### Collected data:
Section Cylinder133111.

Import Rev133111.

Variable data : list (string * Q).

Lemma length_radii : Z.of_nat (length (radii data)) = n data.
Proof. unfold radii, n. now rewrite length_map. Qed.

Lemma length_labels_133111 : Z.of_nat (length (labels data)) = n data.
Proof. unfold labels, n, vals. now rewrite !length_map. Qed.

Lemma n_nonneg_133111 : (0 <= n data)%Z.
Proof. unfold n. lia. Qed.

Lemma put_circle_in_range (i : Z) (z alpha lw : Q) (cs : list circle_artist) :
  (0 <= i < n data)%Z -> Z.of_nat (length cs) = n data ->
  exists rj vj,
    radii data !! Z.to_nat i = Some rj /\
    vals data !! Z.to_nat i = Some vj /\
    put_circle data i z alpha lw cs
    = Ok (<[Z.to_nat i := drawn z alpha lw rj vj]> cs).
Proof.
  intros Hi Hlen. unfold put_circle.
  destruct (getitem_in_range (radii data) i) as (rj & -> & Hr);
    [rewrite length_radii; exact Hi |].
  destruct (getitem_in_range cs i) as (c & -> & _); [lia |].
  destruct (getitem_in_range (vals data) i) as (vj & -> & Hv); [exact Hi |].
  exists rj, vj. repeat (split; [assumption |]).
  cbn [rbind]. apply setitem_in_range. lia.
Qed.

(** the loop [for i in range(m): circles_3d[i] = ...] over the first
    [m] artists *)
Lemma put_circles_result (z alpha : Z -> Q) (lw : Q) (m : nat)
    (cs0 : list circle_artist) :
  (Z.of_nat m <= n data)%Z -> Z.of_nat (length cs0) = n data ->
  exists cs,
    for_fold (fun i cs => put_circle data i (z i) (alpha i) lw cs)
      (range (Z.of_nat m)) cs0 = Ok cs /\
    length cs = length cs0 /\
    (forall j, (j < m)%nat ->
       exists rj vj,
         radii data !! j = Some rj /\ vals data !! j = Some vj /\
         cs !! j = Some (drawn (z (Z.of_nat j)) (alpha (Z.of_nat j)) lw rj vj)) /\
    (forall j, (m <= j)%nat -> cs !! j = cs0 !! j).
Proof.
  intros Hm Hlen. induction m as [| m IH].
  - exists cs0. split; [reflexivity |]. split; [reflexivity |].
    split; [intros j Hj; lia | reflexivity].
  - destruct IH as (cs & Efold & Hlen' & Hdrawn & Hrest); [lia |].
    destruct (put_circle_in_range (Z.of_nat m) (z (Z.of_nat m))
                (alpha (Z.of_nat m)) lw cs) as (rm & vm & Hr & Hv & Eput);
      [lia | lia |].
    rewrite Nat2Z.id in Hr, Hv, Eput.
    eexists. rewrite range_succ, for_fold_app, Efold. cbn [rbind for_fold].
    rewrite Eput. cbn [rbind]. split; [reflexivity |].
    split; [now rewrite length_insert |]. split.
    + intros j Hj. destruct (Nat.eq_dec j m) as [-> | Hne].
      * exists rm, vm. repeat (split; [assumption |]).
        apply list_lookup_insert_eq. lia.
      * destruct (Hdrawn j) as (rj & vj & H1 & H2 & H3); [lia |].
        exists rj, vj. repeat (split; [assumption |]).
        rewrite list_lookup_insert_ne by lia. exact H3.
    + intros j Hj. rewrite list_lookup_insert_ne by lia. apply Hrest. lia.
Qed.

Lemma cleared_length (cs : list circle_artist) :
  length (map clear_circle cs) = length cs.
Proof. apply length_map. Qed.

Lemma cleared_lookup (cs : list circle_artist) (j : nat) (c : circle_artist) :
  map clear_circle cs !! j = Some c -> c_data c = None /\ c_alpha c = 0.0.
Proof.
  rewrite list_lookup_fmap. destruct (cs !! j); simpl; [| discriminate].
  now intros [= <-].
Qed.

Lemma flat_index_in_range (frame : Z) :
  (0 <= frame)%Z -> (1 <= n data)%Z ->
  (0 <= Z.min (int_of (truediv frame PHASE1_FRAMES * inject_Z (n data)))
          (n data - 1) < n data)%Z.
Proof.
  intros Hlo Hn.
  assert (H : (0 <= int_of (truediv frame PHASE1_FRAMES * inject_Z (n data)))%Z).
  { apply int_of_nonneg. apply Qmult_le_0_compat.
    - unfold truediv. apply Qle_shift_div_l; [reflexivity |].
      rewrite Qmult_0_l. now apply inject_Z_nonneg.
    - apply inject_Z_nonneg. lia. }
  lia.
Qed.

(** the artists after a frame of phase 1 *)
Lemma update_flat_explicit (frame : Z) (fig : figure) :
  (0 <= frame < PHASE1_FRAMES)%Z -> (1 <= n data)%Z ->
  Z.of_nat (length (circles_3d fig)) = n data ->
  let idx := Z.min (int_of (truediv frame PHASE1_FRAMES * inject_Z (n data)))
               (n data - 1) in
  exists ri vi li,
    radii data !! Z.to_nat idx = Some ri /\
    vals data !! Z.to_nat idx = Some vi /\
    labels data !! Z.to_nat idx = Some li /\
    update data frame fig
    = Ok {| circles_3d :=
              <[0%nat := drawn 0 0.95 3.0 ri vi]>
                (map clear_circle (circles_3d fig));
            date_text := set_text (Literal li) (date_text fig);
            value_text :=
              set_color (RGB (pct_color vi))
                (set_text (Percent 2 vi) (value_text fig));
            view := Some (90, 0) |}.
Proof.
  intros Hin Hn Hlen idx.
  pose proof (flat_index_in_range frame (proj1 Hin) Hn) as Hidx. fold idx in Hidx.
  destruct (getitem_in_range (radii data) idx) as (ri & Er & Er');
    [rewrite length_radii; exact Hidx |].
  destruct (getitem_in_range (vals data) idx) as (vi & Ev & Ev');
    [exact Hidx |].
  destruct (getitem_in_range (labels data) idx) as (li & El & El');
    [rewrite length_labels_133111; exact Hidx |].
  destruct (getitem_in_range (map clear_circle (circles_3d fig)) 0)
    as (c0 & Ec & _); [rewrite cleared_length; lia |].
  exists ri, vi, li. repeat (split; [assumption |]).
  unfold update. destruct (Z.ltb_spec frame PHASE1_FRAMES); [| lia].
  cbv zeta. fold idx. rewrite Er, Ec, Ev. cbn [rbind].
  rewrite setitem_in_range by (rewrite cleared_length; lia).
  cbn [rbind]. rewrite El. reflexivity.
Qed.
(** * cricbuzz_livestats: the response normalizer, the SQL gateway, the
      API client and the pages over them

    A shallow embedding of:

    - [pages/live_matches.py]: the tolerant reading of the scorecard and
      live-matches JSON documents ([show_innings_scorecard],
      [show_live_matches], [format_time]);
    - [utils/db_connection.py]: schema discovery, its helpers and the CRUD
      operations ([get_mysql_schema], [list_databases], [list_tables],
      [get_table_columns], [fetch_table], [run_select], [insert_row],
      [delete_rows], [execute_update]);
    - [utils/api_client.py]: the headers and the one GET of a call
      ([_get_headers], [_request] and the four endpoints);
    - [pages/crud_operations.py]: the preselection of a database and a
      table and the forms that call the gateway.

    Python values are an inductive type, exceptions are a [result] type,
    Streamlit output is a trace of events, and the MySQL server and the
    network are abstract state machines reached through the driver's and
    the HTTP library's calls, each of which is recorded in a log. *)

From Stdlib Require Import List String Ascii ZArith QArith Lia Bool.
From Stdlib Require Import DecimalString DecimalZ DecimalPos.
From Stdlib Require Import Permutation Sorted.
Import ListNotations.
Local Close Scope Q_scope.
Local Open Scope string_scope.

(* ================================================================== *)
(** ** Python values, exceptions and the state-and-exception monad *)
(* ================================================================== *)

Module Py.

(** A decoded JSON value.  Object keys are strings; a [PDict] keeps its
    items in insertion order, as a Python [dict] does, and a well-formed one
    has no repeated key.  A float is given by its exact rational value. *)
#[local] Unset Elimination Schemes.
Inductive pyval : Type :=
| PNone
| PBool (b : bool)
| PInt (z : Z)
| PFloat (q : Q)
| PStr (s : string)
| PList (l : list pyval)
| PDict (d : list (string * pyval)).
#[local] Set Elimination Schemes.

Definition dict : Type := list (string * pyval).

(** The exceptions the modelled code can raise or meet. *)
Inductive exn : Type :=
| ValueError (msg : string)
| TypeError
| AttributeError
| IndexError
| MySQLError (msg : string)          (* mysql.connector.Error *)
| PandasDatabaseError (msg : string) (* what pd.read_sql raises on a driver error *).

Inductive result (A : Type) : Type :=
| Ok (a : A)
| Raise (e : exn).
Arguments Ok {A} a.
Arguments Raise {A} e.

(** Computations over a state [S] that may raise; the state reached at a
    raise is kept, as side effects done before a Python exception are. *)
Definition M (S A : Type) : Type := S -> result A * S.

Definition ret {S A} (a : A) : M S A := fun s => (Ok a, s).

Definition raise {S A} (e : exn) : M S A := fun s => (Raise e, s).

Definition bind {S A B} (m : M S A) (k : A -> M S B) : M S B :=
  fun s => match m s with
           | (Ok a, s') => k a s'
           | (Raise e, s') => (Raise e, s')
           end.

Definition lift {S A} (r : result A) : M S A := fun s => (r, s).

(** Exception-only computations. *)
Definition rbind {A B} (r : result A) (k : A -> result B) : result B :=
  match r with
  | Ok a => k a
  | Raise e => Raise e
  end.

Fixpoint rmap {A B} (f : A -> result B) (l : list A) : result (list B) :=
  match l with
  | [] => Ok []
  | x :: xs => rbind (f x) (fun y => rbind (rmap f xs) (fun ys => Ok (y :: ys)))
  end.

(** [bool(v)]: Python truthiness. *)
Definition truthy (v : pyval) : bool :=
  match v with
  | PNone => false
  | PBool b => b
  | PInt z => negb (z =? 0)%Z
  | PFloat q => negb (Qnum q =? 0)%Z
  | PStr s => negb (s =? "")
  | PList l => match l with [] => false | _ :: _ => true end
  | PDict d => match d with [] => false | _ :: _ => true end
  end.

(** [a or b] on already evaluated operands (the operands used by the
    modelled code have no effect and cannot raise once the receiver is a
    dict). *)
Definition py_or (a b : pyval) : pyval := if truthy a then a else b.

Fixpoint lookup {V : Type} (k : string) (d : list (string * V)) : option V :=
  match d with
  | [] => None
  | (k', v) :: rest => if k' =? k then Some v else lookup k rest
  end.

(** [d.get(k, default)] and [d.get(k)]. *)
Definition get_default (d : dict) (k : string) (default : pyval) : pyval :=
  match lookup k d with
  | Some v => v
  | None => default
  end.

Definition get (d : dict) (k : string) : pyval := get_default d k PNone.

(** [d[k] = v]: an existing key keeps its place, a new one goes last. *)
Fixpoint dict_set {V : Type} (k : string) (v : V) (d : list (string * V))
  : list (string * V) :=
  match d with
  | [] => [(k, v)]
  | (k', v') :: rest =>
      if k' =? k then (k', v) :: rest else (k', v') :: dict_set k v rest
  end.

Definition keys {V : Type} (d : list (string * V)) : list string := map fst d.

Definition values {V : Type} (d : list (string * V)) : list V := map snd d.

(** The receiver of a [.get(...)] call: anything but a dict has no such
    attribute. *)
Definition as_dict (v : pyval) : result dict :=
  match v with
  | PDict d => Ok d
  | _ => Raise AttributeError
  end.

Definition is_list (v : pyval) : bool :=
  match v with PList _ => true | _ => false end.

Definition is_dict (v : pyval) : bool :=
  match v with PDict _ => true | _ => false end.

Fixpoint chars (s : string) : list pyval :=
  match s with
  | EmptyString => []
  | String a rest => PStr (String a EmptyString) :: chars rest
  end.

(** What a [for] loop (or [enumerate]) iterates over. *)
Definition py_iter (v : pyval) : result (list pyval) :=
  match v with
  | PList l => Ok l
  | PDict d => Ok (map PStr (keys d))
  | PStr s => Ok (chars s)
  | PNone | PBool _ | PInt _ | PFloat _ => Raise TypeError
  end.

(** *** Strings

    A character is a code point below 256. *)

(** [str.isspace] on one character. *)
Definition is_space (a : ascii) : bool :=
  let n := N_of_ascii a in
  (((9 <=? n) && (n <=? 13)) || ((28 <=? n) && (n <=? 32))
   || (n =? 133) || (n =? 160))%N.

Fixpoint lstrip (s : string) : string :=
  match s with
  | EmptyString => EmptyString
  | String a rest => if is_space a then lstrip rest else s
  end.

Fixpoint rstrip (s : string) : string :=
  match s with
  | EmptyString => EmptyString
  | String a rest =>
      match rstrip rest with
      | EmptyString => if is_space a then EmptyString else String a EmptyString
      | r => String a r
      end
  end.

(** [s.strip()] *)
Definition strip (s : string) : string := rstrip (lstrip s).

Definition lower_char (a : ascii) : ascii :=
  let n := N_of_ascii a in
  if (((65 <=? n) && (n <=? 90))
      || ((192 <=? n) && (n <=? 222) && negb (n =? 215)))%N
  then ascii_of_N (n + 32) else a.

(** [s.lower()] *)
Fixpoint lower (s : string) : string :=
  match s with
  | EmptyString => EmptyString
  | String a rest => String (lower_char a) (lower rest)
  end.

(** [s.startswith(p)] *)
Definition startswith (s p : string) : bool := String.prefix p s.

Fixpoint all_space (s : string) : bool :=
  match s with
  | EmptyString => true
  | String a rest => is_space a && all_space rest
  end.

(** The decimal text of an integer. *)
Definition str_of_int (n : Z) : string := NilZero.string_of_int (Z.to_int n).

(** [sys.get_int_max_str_digits()], as the interpreter starts: the longest
    run of decimal digits that is turned into an integer or written for
    one. *)
Definition max_str_digits : Z := 4300.

(** The number of decimal digits of an integer, its sign apart. *)
Definition digit_count (n : Z) : Z :=
  Z.of_nat (String.length (str_of_int (Z.abs n))).

(** [str(n)], and [f"{n}"], for an integer: its decimal text, refused
    beyond [max_str_digits] digits. *)
Definition format_int (n : Z) : result string :=
  if (max_str_digits <? digit_count n)%Z
  then Raise (ValueError ("Exceeds the limit (4300 digits) for integer string conversion; "
                          ++ "use sys.set_int_max_str_digits() to increase the limit"))
  else Ok (str_of_int n).

(** *** [repr] of a text *)

Definition double_quote : ascii := ascii_of_N 34.

Definition hex_digit (n : N) : ascii :=
  if (n <? 10)%N then ascii_of_N (48 + n) else ascii_of_N (87 + n).
Lemma settled_run_other (p q : ITerminalCompletionProvider) (h : Heap) :
  settled p h -> settled p (run q h).1.
Proof.
  unfold settledIn. rewrite completionPromise_heap.
  destruct (labelling _ _ _ _ p) as [[providerId items]|]; [|done].
  destruct (labelling _ _ _ _ q) as [[other others]|]; [|done].
  apply modifyLabels_allLabelled_other.
Qed.

Lemma settled_run_id (p : ITerminalCompletionProvider) (h : Heap) :
  settled p h -> (run p h).1 = h.
Proof.
  unfold settledIn. rewrite completionPromise_heap.
  destruct (labelling _ _ _ _ p) as [[providerId items]|]; [|done].
  apply modifyLabels_id.
Qed.

(** After all promises have ended, every provider is settled, and a
    provider that was settled before still is. *)
Lemma settleAll_settles (n : nat) (schedule : list nat)
    (ips : list (nat * ITerminalCompletionProvider)) (h : Heap) :
  length ips = n ->
  let h' := (settleAll n schedule (tasks ips) h).1 in
  (forall ip, ip ∈ ips -> settled ip.2 h')
  /\ (forall q, settled q h -> settled q h').
Proof.
  revert schedule ips h. induction n as [|n IH]; intros schedule ips h Hlen.
  - destruct ips; [|done]. simpl. split; [|done]. by intros ip ?%elem_of_nil.
  - destruct (settleAll_tasks_S n schedule ips h Hlen) as (k & ip & Hk & ->).
    simpl.
    destruct (IH (tl schedule) (delete k ips) (run ip.2 h).1) as [Hall Hmono].
    { rewrite length_delete by (by eexists). lia. }
    split.
    + intros ip' Hin. rewrite (delete_Permutation ips k ip Hk) in Hin.
      apply elem_of_cons in Hin as [->|Hin]; [|by apply Hall].
      apply Hmono, settled_run.
    + intros q Hq. by apply Hmono, settled_run_other.
Qed.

### WORK INSTRUCTIONS:
Pick out the lines above containing the word "intros", then copy them.

### RESPONSE:
  intros Hi Hlen. unfold put_circle.
  intros Hm Hlen. induction m as [| m IH].
    split; [intros j Hj; lia | reflexivity].
    + intros j Hj. destruct (Nat.eq_dec j m) as [-> | Hne].
    + intros j Hj. rewrite list_lookup_insert_ne by lia. apply Hrest. lia.
  now intros [= <-].
  intros Hlo Hn.
  intros Hin Hn Hlen idx.
  revert schedule ips h. induction n as [|n IH]; intros schedule ips h Hlen.
  - destruct ips; [|done]. simpl. split; [|done]. by intros ip ?%elem_of_nil.
    + intros ip' Hin. rewrite (delete_Permutation ips k ip Hk) in Hin.
    + intros q Hq. by apply Hmono, settled_run_other.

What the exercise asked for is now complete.